#### Dataset items
=-=-=
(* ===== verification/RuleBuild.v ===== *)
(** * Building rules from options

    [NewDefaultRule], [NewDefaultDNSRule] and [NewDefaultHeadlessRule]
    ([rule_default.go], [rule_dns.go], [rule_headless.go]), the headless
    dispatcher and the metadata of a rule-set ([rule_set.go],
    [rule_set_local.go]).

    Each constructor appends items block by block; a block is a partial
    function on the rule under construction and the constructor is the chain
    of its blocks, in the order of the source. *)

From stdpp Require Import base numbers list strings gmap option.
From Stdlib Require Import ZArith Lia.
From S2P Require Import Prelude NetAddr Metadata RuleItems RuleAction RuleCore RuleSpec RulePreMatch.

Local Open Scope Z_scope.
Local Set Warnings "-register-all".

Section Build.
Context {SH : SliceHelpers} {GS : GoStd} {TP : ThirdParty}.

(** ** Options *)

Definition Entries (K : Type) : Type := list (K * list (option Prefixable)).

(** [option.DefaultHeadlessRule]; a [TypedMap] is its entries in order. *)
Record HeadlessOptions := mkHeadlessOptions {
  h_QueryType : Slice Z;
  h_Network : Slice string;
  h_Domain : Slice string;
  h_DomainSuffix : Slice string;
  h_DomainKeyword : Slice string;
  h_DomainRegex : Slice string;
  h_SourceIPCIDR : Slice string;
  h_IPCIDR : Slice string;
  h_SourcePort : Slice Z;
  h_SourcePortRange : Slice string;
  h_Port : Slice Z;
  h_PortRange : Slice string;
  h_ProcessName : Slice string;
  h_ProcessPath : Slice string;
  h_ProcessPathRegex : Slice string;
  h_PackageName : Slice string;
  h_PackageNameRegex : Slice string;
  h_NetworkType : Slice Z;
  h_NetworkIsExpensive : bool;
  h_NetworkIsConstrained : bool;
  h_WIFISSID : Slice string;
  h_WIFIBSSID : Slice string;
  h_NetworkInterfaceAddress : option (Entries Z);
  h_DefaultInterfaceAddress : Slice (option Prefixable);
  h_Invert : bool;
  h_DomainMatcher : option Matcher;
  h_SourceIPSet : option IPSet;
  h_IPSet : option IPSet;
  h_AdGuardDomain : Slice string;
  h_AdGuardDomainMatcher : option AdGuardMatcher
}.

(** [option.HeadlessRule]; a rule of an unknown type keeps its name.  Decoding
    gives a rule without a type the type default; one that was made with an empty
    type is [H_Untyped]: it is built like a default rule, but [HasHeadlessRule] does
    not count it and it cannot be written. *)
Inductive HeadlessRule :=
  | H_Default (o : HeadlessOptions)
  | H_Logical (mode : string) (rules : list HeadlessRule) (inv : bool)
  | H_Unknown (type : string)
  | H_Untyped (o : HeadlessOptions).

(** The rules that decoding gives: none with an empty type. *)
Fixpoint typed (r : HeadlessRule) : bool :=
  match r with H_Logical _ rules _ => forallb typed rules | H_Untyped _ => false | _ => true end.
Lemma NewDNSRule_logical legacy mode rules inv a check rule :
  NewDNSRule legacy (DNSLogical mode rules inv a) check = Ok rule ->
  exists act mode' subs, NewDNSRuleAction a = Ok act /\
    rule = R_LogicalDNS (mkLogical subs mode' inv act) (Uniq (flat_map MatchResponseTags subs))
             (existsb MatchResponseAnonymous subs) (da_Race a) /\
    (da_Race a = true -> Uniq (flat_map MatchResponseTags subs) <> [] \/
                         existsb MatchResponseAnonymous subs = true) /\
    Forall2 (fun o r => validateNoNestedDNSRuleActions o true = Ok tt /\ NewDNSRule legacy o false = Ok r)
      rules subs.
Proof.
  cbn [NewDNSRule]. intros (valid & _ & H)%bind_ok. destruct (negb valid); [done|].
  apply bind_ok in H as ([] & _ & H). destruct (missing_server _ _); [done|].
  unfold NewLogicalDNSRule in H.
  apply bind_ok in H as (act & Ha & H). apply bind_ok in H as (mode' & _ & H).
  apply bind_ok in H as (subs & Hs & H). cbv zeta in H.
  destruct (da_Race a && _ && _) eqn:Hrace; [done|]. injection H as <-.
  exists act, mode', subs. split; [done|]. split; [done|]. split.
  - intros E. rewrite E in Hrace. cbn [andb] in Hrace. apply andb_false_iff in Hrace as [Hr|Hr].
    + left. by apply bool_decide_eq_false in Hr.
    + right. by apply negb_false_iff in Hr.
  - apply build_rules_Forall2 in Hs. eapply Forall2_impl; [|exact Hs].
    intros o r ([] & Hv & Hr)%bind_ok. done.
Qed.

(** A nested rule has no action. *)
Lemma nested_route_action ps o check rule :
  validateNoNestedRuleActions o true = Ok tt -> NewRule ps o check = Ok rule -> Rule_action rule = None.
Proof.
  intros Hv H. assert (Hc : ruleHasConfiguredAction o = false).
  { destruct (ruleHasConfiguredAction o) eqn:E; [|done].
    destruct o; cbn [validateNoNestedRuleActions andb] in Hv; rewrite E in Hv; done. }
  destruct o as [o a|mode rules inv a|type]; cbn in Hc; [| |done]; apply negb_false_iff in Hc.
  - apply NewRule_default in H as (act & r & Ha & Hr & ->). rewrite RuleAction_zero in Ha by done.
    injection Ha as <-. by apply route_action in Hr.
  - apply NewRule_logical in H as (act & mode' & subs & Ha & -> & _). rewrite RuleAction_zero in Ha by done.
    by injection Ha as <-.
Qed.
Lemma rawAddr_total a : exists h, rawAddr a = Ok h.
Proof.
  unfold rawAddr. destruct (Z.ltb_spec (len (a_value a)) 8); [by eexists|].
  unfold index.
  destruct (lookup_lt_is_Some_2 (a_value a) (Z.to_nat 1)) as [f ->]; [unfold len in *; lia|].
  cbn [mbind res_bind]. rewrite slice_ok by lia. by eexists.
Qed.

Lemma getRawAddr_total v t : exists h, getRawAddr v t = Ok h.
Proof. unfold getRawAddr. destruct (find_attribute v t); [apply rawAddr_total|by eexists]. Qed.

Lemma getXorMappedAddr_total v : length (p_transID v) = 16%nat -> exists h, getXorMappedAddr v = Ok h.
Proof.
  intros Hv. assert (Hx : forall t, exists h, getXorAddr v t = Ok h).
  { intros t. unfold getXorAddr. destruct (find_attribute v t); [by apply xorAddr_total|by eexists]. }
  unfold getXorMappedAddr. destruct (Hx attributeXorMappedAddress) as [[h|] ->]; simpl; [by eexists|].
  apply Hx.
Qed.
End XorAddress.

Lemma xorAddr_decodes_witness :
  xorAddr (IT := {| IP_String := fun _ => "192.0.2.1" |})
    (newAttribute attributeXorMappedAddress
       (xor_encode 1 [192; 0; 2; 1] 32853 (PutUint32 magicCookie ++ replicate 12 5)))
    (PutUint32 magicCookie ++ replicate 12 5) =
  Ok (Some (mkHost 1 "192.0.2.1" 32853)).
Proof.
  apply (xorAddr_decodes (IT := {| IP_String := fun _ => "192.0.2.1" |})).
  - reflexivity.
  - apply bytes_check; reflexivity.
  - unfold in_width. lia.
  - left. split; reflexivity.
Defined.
=-=-=
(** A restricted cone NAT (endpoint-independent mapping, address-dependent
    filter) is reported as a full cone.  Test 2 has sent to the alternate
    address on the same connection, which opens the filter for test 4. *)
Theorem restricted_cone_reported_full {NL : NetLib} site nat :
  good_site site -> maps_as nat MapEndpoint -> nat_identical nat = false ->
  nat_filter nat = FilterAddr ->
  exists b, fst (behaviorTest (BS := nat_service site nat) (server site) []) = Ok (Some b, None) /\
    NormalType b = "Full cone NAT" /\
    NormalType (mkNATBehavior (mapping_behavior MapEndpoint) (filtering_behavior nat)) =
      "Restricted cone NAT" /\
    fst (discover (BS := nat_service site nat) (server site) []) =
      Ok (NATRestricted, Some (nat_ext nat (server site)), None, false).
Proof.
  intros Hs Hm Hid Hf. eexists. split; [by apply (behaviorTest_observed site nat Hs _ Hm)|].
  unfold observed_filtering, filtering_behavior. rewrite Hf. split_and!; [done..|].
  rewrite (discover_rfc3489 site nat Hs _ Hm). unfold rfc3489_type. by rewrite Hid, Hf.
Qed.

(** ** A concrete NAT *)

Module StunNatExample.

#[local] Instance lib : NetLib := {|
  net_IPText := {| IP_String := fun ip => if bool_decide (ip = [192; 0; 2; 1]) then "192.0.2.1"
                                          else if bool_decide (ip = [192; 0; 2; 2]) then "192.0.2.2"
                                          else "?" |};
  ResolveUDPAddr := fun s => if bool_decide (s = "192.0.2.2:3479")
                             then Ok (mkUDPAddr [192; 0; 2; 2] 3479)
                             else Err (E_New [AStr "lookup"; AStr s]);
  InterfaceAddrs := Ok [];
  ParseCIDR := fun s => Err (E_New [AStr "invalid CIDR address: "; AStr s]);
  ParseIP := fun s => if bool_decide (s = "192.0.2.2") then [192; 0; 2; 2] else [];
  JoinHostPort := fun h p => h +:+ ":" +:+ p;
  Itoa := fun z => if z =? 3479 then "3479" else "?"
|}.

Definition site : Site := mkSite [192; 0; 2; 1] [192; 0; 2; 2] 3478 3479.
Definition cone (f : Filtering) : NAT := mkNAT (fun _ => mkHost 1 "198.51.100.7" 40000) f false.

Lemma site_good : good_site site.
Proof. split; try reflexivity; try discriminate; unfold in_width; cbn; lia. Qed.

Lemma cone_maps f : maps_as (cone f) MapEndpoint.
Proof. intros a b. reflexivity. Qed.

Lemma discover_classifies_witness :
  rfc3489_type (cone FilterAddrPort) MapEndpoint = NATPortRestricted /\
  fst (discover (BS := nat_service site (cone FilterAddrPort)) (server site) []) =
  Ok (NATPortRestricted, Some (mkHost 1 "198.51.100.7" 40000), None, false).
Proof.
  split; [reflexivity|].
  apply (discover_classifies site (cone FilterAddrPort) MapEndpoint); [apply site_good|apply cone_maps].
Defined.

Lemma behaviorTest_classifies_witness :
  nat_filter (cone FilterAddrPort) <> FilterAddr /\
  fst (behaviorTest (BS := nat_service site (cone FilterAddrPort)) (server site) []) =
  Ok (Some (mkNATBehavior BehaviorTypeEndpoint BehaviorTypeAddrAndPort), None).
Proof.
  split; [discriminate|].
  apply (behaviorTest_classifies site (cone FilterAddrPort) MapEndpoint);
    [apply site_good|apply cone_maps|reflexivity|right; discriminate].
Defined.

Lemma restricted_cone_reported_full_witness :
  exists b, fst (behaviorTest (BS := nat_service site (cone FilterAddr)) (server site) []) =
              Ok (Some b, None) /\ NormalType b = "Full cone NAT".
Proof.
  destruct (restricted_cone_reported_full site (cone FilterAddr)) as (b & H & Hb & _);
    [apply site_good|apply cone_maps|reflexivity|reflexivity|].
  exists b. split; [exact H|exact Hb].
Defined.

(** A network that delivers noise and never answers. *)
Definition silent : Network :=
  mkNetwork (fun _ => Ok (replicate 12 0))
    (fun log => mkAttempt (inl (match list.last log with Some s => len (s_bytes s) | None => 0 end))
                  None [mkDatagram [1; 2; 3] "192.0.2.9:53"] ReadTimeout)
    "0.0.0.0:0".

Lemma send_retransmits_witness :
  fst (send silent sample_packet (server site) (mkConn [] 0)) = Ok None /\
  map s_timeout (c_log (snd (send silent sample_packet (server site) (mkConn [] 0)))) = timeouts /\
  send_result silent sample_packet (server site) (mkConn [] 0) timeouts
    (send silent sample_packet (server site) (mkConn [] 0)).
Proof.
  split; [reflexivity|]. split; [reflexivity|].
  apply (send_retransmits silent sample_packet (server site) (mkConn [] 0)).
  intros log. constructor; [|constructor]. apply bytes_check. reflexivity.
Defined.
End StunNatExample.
=-=-=
#### Task brief
If a line in the records above holds the string "AStr", copy it out.

#### Written answer
                             else Err (E_New [AStr "lookup"; AStr s]);
  ParseCIDR := fun s => Err (E_New [AStr "invalid CIDR address: "; AStr s]);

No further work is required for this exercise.